Scaring up support

Cathleen Allison/Nevada Appeal Rafael Adrien will open his haunted house this weekend to neighborhood kids. A canned-food donation for the American Red Cross will let you in.

Cathleen Allison/Nevada Appeal Rafael Adrien will open his haunted house this weekend to neighborhood kids. A canned-food donation for the American Red Cross will let you in.

Rafael Adrien hopes to use a scary situation to alleviate fears and help provide some comfort.

For the last decade, Adrien has welcomed the coming of October because he knows it means he can decorate for the coming holidays. Every year, he tries to make his home, at 1137 Lindsay Lane, better than the year before.

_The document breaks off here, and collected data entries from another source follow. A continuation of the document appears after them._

(* ===== verification/JobRuns.v ===== *)
(** * Durable jobs: runs of the mutations

    What the mutations of [JobModel] do to the tables, over any sequence of them and with reads
    that may fail: the tables keep their meaning ([jobs_ok]), a job keeps its identity and its
    parent, and the reuse guard of a thread is right. *)
From stdpp Require Import prelude gmap strings sorting.
From S2P Require Import Prelude.
From S2P Require Import Bytes.
From S2P Require Import ModelIds.
From S2P Require Import SyndicValues.
From S2P Require Import SyndicParts.
From S2P Require Import JobModel.
From S2P Require Import JobValidate.
From S2P Require Import JobCodec.

(** A reader of the tables that may fail. *)
Record reads_of {E} (reader : JobReader E) (st : JobStore) : Prop := mkReadsOf {
  ro_job : forall k o, rd_job reader k = Ok o -> o = st_jobs st !! k;
  ro_live : forall k o, rd_live reader k = Ok o -> o = st_live st !! k;
  ro_request : forall k o, rd_request reader k = Ok o -> o = st_requests st !! k;
  ro_attempt : forall k o, rd_attempt reader k = Ok o -> o = st_attempts st !! k;
  ro_latest : forall k o, rd_latest reader k = Ok o -> o = st_latest st !! k
}.

Definition empty_jobs : JobStore := mkJobStore ∅ ∅ ∅ ∅ ∅.

(** ** The commits *)

(** The transition a command makes. *)
Definition command_transition (command : job_command) : HandoffJobTransition :=
  match command with
  | CompleteResolvingTurn => TrCompleteResolving
  | StartParentHandoff parent => TrStartParent parent
  | RecordParentCasAcceptance cas => TrParentAccepted cas
  | RecordRetryableHandoffFailure evidence => TrRetryableFailure evidence
  | RetryBranchHandoff => TrRetry
  | RecordTerminalHandoffFailure evidence => TrTerminalFailure evidence
  | SucceedBranchHandoff => TrSucceed
  end.

(** The values of the Rust types. *)
Record admission_typed (a : BranchHandoffJobAdmission) : Prop := mkAdmissionTyped {
  at_intent : fixed 16 (ja_intent_id a);
  at_attempt : is_rev (ja_attempt_ordinal a);
  at_discussion : fixed 16 (ja_discussion_thread_id a);
  at_parent : fixed 16 (ja_parent_thread_id a);
  at_owner : owner_valid (ja_context_owner_id a);
  at_digest : fixed 32 (ja_context_digest a);
  at_turn : fixed 16 (ja_resolving_turn_id a);
  at_request : request_typed (ja_request a);
  at_queue : is_u64 (ja_parent_queue_ordinal a);
  at_resolution : resolution_typed (ja_resolution a)
}.
Definition transition_typed (t : HandoffJobTransition) : Prop :=
  match t with
  | TrStartParent parent => handoff_typed parent
  | TrParentAccepted cas => cas_typed cas
  | TrChildInputPending e | TrParentArchived e | TrRetryableFailure e | TrTerminalFailure e => evidence_typed e
  | TrRetry | TrCompleteResolving | TrSucceed => True
  end.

This year he went the extra mile.

He said it's his way of helping those affected by the recent hurricanes and the devastation that followed.

Watching the aftermath and wanting to help but not knowing how, Adrien did what he always does this time of year - he began decorating. For the past month, Adrien and volunteer helpers have constructed a haunted house on his front lawn. Using donated lumber, eight rolls of black plastic sheeting and a gaggle of ghoulish props, Adrien created a house of horrors to frighten and to help.

"I don't know what happened, I just went crazy this year. I decorate every year but this year I just went crazy," said Adrien.

The house will be open to the public, with the cost of admission being a donation of nonperishable food, toiletries or clean clothes that will be given to the American Red Cross.

"I didn't want to do it just for fun, it has to mean something, it has to be more than that," Adrien said.

More than 300 square feet of black plastic was used to make the house. In all it cost Adrien about $800 to construct and furnish. For the past month he has spent about five hours a night working on the house after getting off his regular job as a residential trash collector.

"It takes a while to get it ready, especially when you don't have a lot of help," he said.

Adrien's cause has begun to attract volunteers including eight students from Carson Middle School to act as tour guides and DJ Chava who is donating his services to provide eerie sound effects for the house.

When it's ready to go, the guided tours through it will include a creepy graveyard, a meeting with the devil and run-in with a real-life Frankenstein's monster.

"He is a friend of mine and asked me if I would do it and I said 'Yeah I'll scare the kids,'" said John Griffith, who will be playing the monster.

With the house coming together, Adrien's biggest concern now is the strong winds that have blown in and threaten to destroy his work.

"The wind is kind of tearing it up and that worries me, I didn't sleep last night because the wind was so strong," he said.

The haunted house will be open from 6-10 p.m. Friday through Monday.